Study Design: A retrospective cohort approach was used. Data on age, sex and race adjusted Medicare expenditures by HRR were obtained from Dartmouth Atlas website. MHS data were obtained from the MHS Data Repository. Patients in the MHS were assigned to one of 306 HRRs using zip code crosswalk obtained from Dartmouth Atlas. Utilization measures of inpatient days, hip and back surgery were also analyzed. Measures of variation included coefficient of variation (CoV) and interquartile range. Depending on the measure, HRRs with less than 5 surgical events over the study period were excluded from our analysis.

Population Studied: Medicare beneficiaries included those above 65 years from 2007 to 2010. MHS Beneficiaries included military personnel, retirees and dependents above 18 years living within the U.S. and enrolled in TRICARE Prime, an HMO-like option in which all enrollees are assigned a Primary Care Manager.

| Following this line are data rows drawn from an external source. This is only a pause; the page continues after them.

(** *** Waiting *)

Lemma intr_loop_one n b bf st (s : blk V) (d : disk) i0 :
  bk_disk s = d -> 0 <= used_idx d < 2 ^ 16 -> dev_used_idx d = u16 (used_idx d + 1) -> used_idx d <> dev_used_idx d ->
  used_ring d !! Z.to_nat (used_idx d mod NUM) = Some i0 -> 0 <= i0 ->
  infos d !! Z.to_nat i0 = Some (mkInfo b 0) -> bk_bufs s !! b = Some bf ->
  intr_loop (S (S n)) (put_dev st s) =
  Ret (tt, put_dev st (put_bufs (<[b := set_bdisk 0 bf]> (bk_bufs s)) (put_disk (put_used_idx (dev_used_idx d) d) s))).
Proof.
  intros <- Hu Hi Hne Hr Hi0 Hinf Hb. cbn [intr_loop]. krun.
  change (bk_disk (put_dev st s)) with (bk_disk s). rewrite (proj2 (Z.eqb_neq _ _) Hne), Hr.
  erewrite kbind_ret by (apply disk_op_ok, (arr_get_ok infos i0 _ _ Hi0), Hinf). cbn [i_status Z.eqb negb kwhen i_b]. krun.
  erewrite kbind_ret by (apply (setb_ok _ b); exact Hb). krun.
  krun. cbn [bk_disk put_disk put_dev put_bufs used_idx put_used_idx dev_used_idx]. rewrite Hi, Z.eqb_refl. reflexivity.
Qed.

Lemma u16_range x : 0 <= u16 x < 2 ^ 16.
Proof. by apply wrap_range. Qed.
Lemma u16_next_ne x : 0 <= x < 2 ^ 16 -> u16 (x + 1) <> x.
Proof. intros Hx. unfold u16, wrap. dlia. Qed.
Lemma fuel16 : exists n, Z.to_nat (2 ^ 16) = S (S n).
Proof. exists (Z.to_nat (2 ^ 16 - 2)). lia. Qed.

Lemma intr_ok b bf (s : blk V) i0 :
  0 <= used_idx (bk_disk s) < 2 ^ 16 -> dev_used_idx (bk_disk s) = u16 (used_idx (bk_disk s) + 1) ->
  used_ring (bk_disk s) !! Z.to_nat (used_idx (bk_disk s) mod NUM) = Some i0 -> 0 <= i0 ->
  infos (bk_disk s) !! Z.to_nat i0 = Some (mkInfo b 0) -> bk_bufs s !! b = Some bf ->
  exists v, virtio_disk_intr s = Ret (tt, put_dev v (put_bufs (<[b := set_bdisk 0 bf]> (bk_bufs s))
      (put_disk (put_used_idx (dev_used_idx (bk_disk s)) (bk_disk s)) s))) /\ media v = media (bk_dev s).
Proof.
  intros Hu Hi Hr Hi0 Hinf Hb. eexists. split; [|apply (media_write disk_base)].
  unfold virtio_disk_intr. krun. krun. destruct fuel16 as [n ->].
  apply (intr_loop_one n b bf _ s (bk_disk s) i0); try done. rewrite Hi. intros E. by apply (u16_next_ne (used_idx (bk_disk s))).
Qed.

(** The state when the wait is over. *)
Definition finished (b write : Z) (bf : buf) (v : V) (s : blk V) : blk V :=
  let d := bk_disk s in
  mkBlk (mkDisk (dk_desc d) (dk_avail d) (dk_used d) (desc d) (avail_idx d) (avail_ring d)
           (u16 (dev_used_idx d + 1)) (<[Z.to_nat (dev_used_idx d mod NUM) := 0]> (used_ring d))
           (dk_free d) (u16 (dev_used_idx d + 1)) (<[0%nat := mkInfo b 0]> (infos d)) (ops d))
        (<[b := set_bdisk 0 (if write =? 0 then set_data (media (bk_dev s) (u32 (blockno bf))) bf else bf)]> (bk_bufs s))
        (bk_links s) v.

Lemma wait_ok b write bf : bdisk bf = 1 -> forall n (s : blk V),
  (rank disk_base (bk_dev s) < n)%nat -> used_idx (bk_disk s) = dev_used_idx (bk_disk s) ->
  pending disk_base s 0 1 2 b write bf ->
  exists v, wait_disk (S n) b s = Ret (tt, finished b write bf v s) /\ stored write bf (media (bk_dev s)) (media v).
Proof.
  intros Hdk. induction n as [|n IH]; intros s Hn Hu Hp; [lia|]. cbn [wait_disk].
  pose proof Hp as [P1 P2 P3 P4 P5 P6 P7 P8 [st P9] P10 P11 _].
  erewrite kbind_ret by (apply getb_ok; exact P10). rewrite Hdk, Z.eqb_refl.
  destruct (serves disk_base s 0 1 2 b write bf Hp) as [(v & Hs & Hm & Hr)|(v & Hs & Hm)].
  - assert (Hpoll : poll s = Ret (tt, put_dev v s)) by (unfold poll, kbind; by rewrite Hs).
    erewrite kbind_ret by exact Hpoll.
    destruct (IH (put_dev v s)) as (v' & H' & Hm'); [cbn; lia|done|by split; [..|exists st| | |]|].
    exists v'. split.
    + etransitivity; [exact H'|]. unfold finished. cbn. by rewrite Hm.
    + cbn in Hm'. by rewrite Hm in Hm'.
  - set (s1 := answered 0 b write bf v s) in *.
    set (bf1 := if write =? 0 then set_data (media (bk_dev s) (u32 (blockno bf))) bf else bf).
    assert (Hb1 : bk_bufs s1 !! b = Some bf1).
    { unfold s1, answered, bf1. cbn. destruct (write =? 0); [apply lookup_insert_eq|done]. }
    destruct (intr_ok b bf1 s1 0) as (v2 & Hi & Hm2); [| | |done| |exact Hb1|].
    + cbn. by rewrite Hu.
    + cbn. by rewrite Hu.
    + cbn. rewrite Hu. apply list_lookup_insert_eq. rewrite P4. apply mod_num. lia.
    + cbn. apply list_lookup_insert_eq. apply lookup_lt_is_Some_1. by eexists.
    + assert (Hpoll : poll s = virtio_disk_intr s1) by (unfold poll, kbind; by rewrite Hs).
      rewrite <- Hpoll in Hi. erewrite kbind_ret by exact Hi. exists v2. split.
      * cbn [wait_disk]. erewrite kbind_ret by (apply getb_ok; apply lookup_insert_eq). cbn [bdisk set_bdisk Z.eqb].
        unfold kret. do 2 f_equal. unfold put_dev, finished, s1, answered. cbn. f_equal.
        unfold bf1. destruct (write =? 0); [by rewrite insert_insert_eq|done].
      * intros k. rewrite Hm2. apply Hm.
Qed.
Fixpoint parse_loop (n fuel : nat) (name parent buf clusSize lastDir i : Z) (longEntSeq : bool) (idx : Z) : F Z :=
  match n with
  | O => knofuel
  | Datatypes.S n =>
      if i <? clusSize then
        let entry := buf + i in
        let clear := mem_set (fun m => memset m (fr_tname fr) 0 MAX_FILE_NAME_LEN) in
        ret <- the_mem (fun m => is_invalid_entry m entry) ;;
        if ret =? 0 then
          clear ;; parse_loop n fuel name parent buf clusSize lastDir (u32 (i + DIRECTORY_SIZE)) false 0
        else if ret =? -1 then kret (-1) else
        long <- the_mem (fun m => is_long_file_name m entry) ;;
        if (long : bool) then
          r <- mem_do (fun m => handle_long_file_name m buf i longEntSeq (fr_tname fr) idx) ;;
          parse_loop n fuel name parent buf clusSize lastDir (u32 (i + DIRECTORY_SIZE)) (negb (fst r =? 0)) (snd r)
        else
        found <- match_dirent_entry fuel name parent entry i lastDir (fr_tname fr) ;;
        if (found : bool) then kret 0 else
        clear ;;
        parse_loop n fuel name parent buf clusSize lastDir (u32 (i + DIRECTORY_SIZE)) longEntSeq 0
      else kret (- E_NOT_FOUND)
  end.
Definition parse_directory_entries (fuel : nat) (name parent buf clusSize lastDir : Z) : F Z :=
  mem_set (fun m => memset m (fr_tname fr) 0 MAX_FILE_NAME_LEN) ;;
  parse_loop fuel fuel name parent buf clusSize lastDir 0 false 0.

Fixpoint search_loop (n fuel : nat) (a dir name entry buf clusSize clusNo : Z) : F unit :=
  match n with
  | O => knofuel
  | Datatypes.S n =>
      x <- getfs a ;;
      read_multiple_cluster fuel x clusNo buf clusSize ;;
      result <- parse_directory_entries fuel name dir buf clusSize entry ;;
      if (result =? -1) || (result =? 0) then kret tt else
      c <- base (fatread x (u32 clusNo)) ;;
      if FAT32_isEOF c then kret tt else search_loop n fuel a dir name entry buf clusSize c
  end.
Definition find_dirent_entry (fuel : nat) (dir name entry : Z) : F unit :=
  clusNo <- getd first_cluster dir ;;
  a <- getd d_fs dir ;;
  x <- getfs a ;;
  buf <- base pg_alloc ;;
  if buf =? 0 then kfault else
  search_loop fuel fuel a dir name entry buf (CLUSTER_SIZE x) clusNo ;;
  base (pg_free buf).

(** *** Paths *)

Fixpoint skip_slash (fuel : nat) (m : mem) (path : Z) : res Z :=
  match fuel with
  | O => NoFuel
  | Datatypes.S fuel => if ld8 m path =? SLASH then skip_slash fuel m (path + 1) else Ret path
  end.
(** [while ( *tmp != '/' && *tmp != '\0') ++tmp;] *)
Fixpoint scan_part (fuel : nat) (m : mem) (tmp : Z) : res Z :=
  match fuel with
  | O => NoFuel
  | Datatypes.S fuel =>
      if negb (ld8 m tmp =? SLASH) && negb (ld8 m tmp =? 0) then scan_part fuel m (tmp + 1) else Ret tmp
  end.
Definition token_at (token i : Z) : Z := token + MAX_FILE_NAME_LEN * i.

Fixpoint parse_path_loop (n fuel : nat) (m : mem) (token p i : Z) : res (mem * Z) :=
  match n with
  | O => Ret (m, i)
  | Datatypes.S n =>
      res_bind (strlen fuel m p) (fun l =>
      if l =? 0 then Ret (m, i) else
      res_bind (scan_part fuel m p) (fun tmp =>
      let len := tmp - p in
      let len := if MAX_FILE_NAME_LEN <=? len then MAX_FILE_NAME_LEN - 1 else len in
      let m := fst (strncpy m (token_at token i) p len) in
      let m := st8 m (token_at token i + len) 0 in
      res_bind (skip_slash fuel m tmp) (fun p =>
      parse_path_loop n fuel m token p (i + 1))))
  end.
Definition parse_path (fuel : nat) (m : mem) (path token : Z) : res (mem * Z) :=
  if path =? NULL then Ret (m, -1) else
  res_bind (skip_slash fuel m path) (fun p =>
  parse_path_loop (Z.to_nat MAX_FILE_NAME_LEN) fuel m token p 0).

(** [strncpy(lastElem, token, strlen(token))] unless [lastElem] is [NULL]. *)
Definition copy_last (fuel : nat) (lastElem token : Z) : F unit :=
  if lastElem =? NULL then kret tt else
  n <- res_k (fun m => strlen fuel m token) ;;
  mem_set (fun m => fst (strncpy m lastElem token n)).

(** [n] components are left. *)
Fixpoint walkDir_loop (n fuel : nat) (i token_size cfile cdir file lastElem : Z) : F Z :=
  match n with
  | O => dirent_free cfile ;; kret (- E_NOT_FOUND)
  | Datatypes.S n =>
      let token := token_at (fr_token fr) i in
      find_dirent_entry fuel cdir token cfile ;;
      t <- getd d_type cfile ;;
      match t with
      | DIR_DIR => walkDir_loop n fuel (i + 1) token_size cfile cfile file lastElem
      | DIR_FILE =>
          copy_last fuel lastElem token ;;
          if i =? token_size - 1 then
            dirent_copy file cfile ;; dirent_free cfile ;; kret 0
          else
            dirent_free cfile ;; kret (- E_NOT_FOUND)
      | DIR_LINK => walkDir_loop n fuel (i + 1) token_size cfile cdir file lastElem
      end
  end.
(** [file] is the value of [*file]; [dir] and [longSet] are not used. *)
Definition walkDir (fuel : nat) (a path base_dir file lastElem : Z) : F Z :=
  token_size <- mem_res (fun m => parse_path fuel m path (fr_token fr)) ;;
  cfile <- dirent_alloc ;;
  x <- getfs a ;;
  let cdir := if base_dir =? NULL then root x else base_dir in
  walkDir_loop (Z.to_nat token_size) fuel 0 token_size cfile cdir file lastElem.

(** The file system a path starts in. *)
Definition start_fs (base_dir : addr) : F addr := if base_dir =? NULL then get_root_fs else getd d_fs base_dir.

(** [f] is a local pointer the code never sets: [wild] is its value. *)
Definition createItemAt (fuel : nat) (base_dir path wild : addr) : F bool :=
  a <- start_fs base_dir ;;
  n <- res_k (fun m => strlen fuel m path) ;;
  mem_set (fun m => fst (strncpy m (fr_cpath fr) path n)) ;;
  r <- walkDir fuel a (fr_cpath fr) base_dir wild (fr_last fr) ;;
  if r =? 0 then kret false else kpanic "createItemAt todo".

Definition get_file (fuel : nat) (base_dir path : addr) : F addr :=
  d <- dirent_alloc ;;
  a <- start_fs base_dir ;;
  r <- walkDir fuel a path base_dir d NULL ;;
  if r <? 0 then kret NULL else kret d.

(** *** Contents of files *)

(** [index - i] steps are left. *)
Fixpoint clusNo_loop (n : nat) (x : filesystem) (clus : Z) : K S Z :=
  match n with
  | O => kret clus
  | Datatypes.S n =>
      c <- fatread x clus ;; if FAT32_isEOF c then kret c else clusNo_loop n x c
  end.
Definition file_get_clusNo (file : addr) (index : Z) : F Z :=
  clus <- getd first_cluster file ;;
  a <- getd d_fs file ;;
  x <- getfs a ;;
  base (clusNo_loop (Z.to_nat index) x clus).

(** [n - i] clusters are left. *)
Fixpoint fileread_loop (k fuel : nat) (x : filesystem) (clus dst len n : Z) : K S Z :=
  match k with
  | O => kret len
  | Datatypes.S k =>
      let l := Z.min (u32 (n - len)) (CLUSTER_SIZE x) in
      clusread fuel x clus 0 (dst + len) l ;;
      c <- fatread x clus ;;
      fileread_loop k fuel x c dst (u32 (len + l)) n
  end.
Definition fileread (fuel : nat) (file dst off n : Z) : F Z :=
  size <- getd d_size file ;;
  if size <? off then kret (- E_EXCEED_FILE) else
  let n := if size <? u32 (off + n) then u32 (size - off) else n in
  if n =? 0 then kret 0 else
  let start := off in
  let last := u32 (u32 (off + n) - 1) in
  a <- getd d_fs file ;;
  x <- getfs a ;;
  let clus_size := CLUSTER_SIZE x in
  if clus_size =? 0 then kfault else
  let offset := off mod clus_size in
  clus <- file_get_clusNo file (u32 (start / clus_size)) ;;
  if FAT32_isEOF clus then kret (-1) else
  let l := Z.min n (u32 (clus_size - offset)) in
  base (clusread fuel x clus offset dst l) ;;
  clus <- base (fatread x clus) ;;
  let clus_num := u32 (u64 (last - start) / clus_size) in
  r <- base (fileread_loop (Z.to_nat clus_num) fuel x clus dst l n) ;;
  kret (s32 r).

(** The last cluster of a chain that starts at [clus]. *)
Fixpoint last_clus_loop (fuel : nat) (x : filesystem) (clus last_clus : Z) : K S Z :=
  match fuel with
  | O => knofuel
  | Datatypes.S fuel =>
      if FAT32_isEOF clus then kret last_clus else
      c <- fatread x clus ;; last_clus_loop fuel x c clus
  end.
Fixpoint extend_loop (n : nat) (x : filesystem) (last_clus : Z) : K S unit :=
  match n with O => kret tt | Datatypes.S n => c <- clusalloc x last_clus ;; extend_loop n x c end.
Definition fileExtend (fuel : nat) (file new_size : Z) : F unit :=
  size <- getd d_size file ;;
  if new_size <? size then kret tt else
  a <- getd d_fs file ;;
  x <- getfs a ;;
  let clus_size := CLUSTER_SIZE x in
  if clus_size =? 0 then kfault else
  let more := u64 (new_size - size) in
  let extend_clus := u32 (more / clus_size + (if more mod clus_size =? 0 then 0 else 1)) in
  setd (set_d_size new_size) file ;;
  clus <- getd first_cluster file ;;
  last_clus <- base (last_clus_loop fuel x clus 0) ;;
  base (extend_loop (Z.to_nat extend_clus) x last_clus).

(** [ROUNDUP(a, x)] with a 64-bit [a] and a 32-bit [x]. *)
Definition ROUNDUP64 (a x : Z) : Z := Z.land (u64 (a + x - 1)) (u32 (Z.lnot (x - 1))).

For MHS, we included data from 2007 and 2010 (the only 2 years available at the time of this study). The average number of enrollees per year was 3.4 million and 10.1 million within the MHS and Medicare respectively.

Principal Findings: The CoV for spending was higher in the MHS compared with Medicare (0.27, 0.15, respectively). Interquartile range was also higher in MHS compared to Medicare (1.44 and 1.22, respectively). The top 5 Medicare spending markets differed from top MHS spenders although the bottom 5 Markets exhibited some similarity as they were mostly located in the upper Midwest. The CoV for inpatient days was lower in Medicare compared to MHS (0.19, 1.29). Hip and back surgery rates were variable within Medicare and MHS with COV greater than 0.9 in both systems.

Conclusions: Despite being a managed care system, geographic variation in spending exists within the MHS to a higher degree than in Medicare. This may be partially explained by demographic differences in patient population in the MHS in addition to other unaccounted factors. Although variation in inpatient days was similar, other measures such as rates of back and hip surgery were highly variable within both systems.

Implications for Policy or Practice: Assessing variation in healthcare spending and utilization within the MHS compared with Medicare provides insight into potential sources of variation. Higher variation in spending within MHS may reflect its diverse patient population or a lessened delivery of integrated care given similar reimbursement rates to Medicare. This may inform policy solutions aimed at reducing unwarranted variation in health care.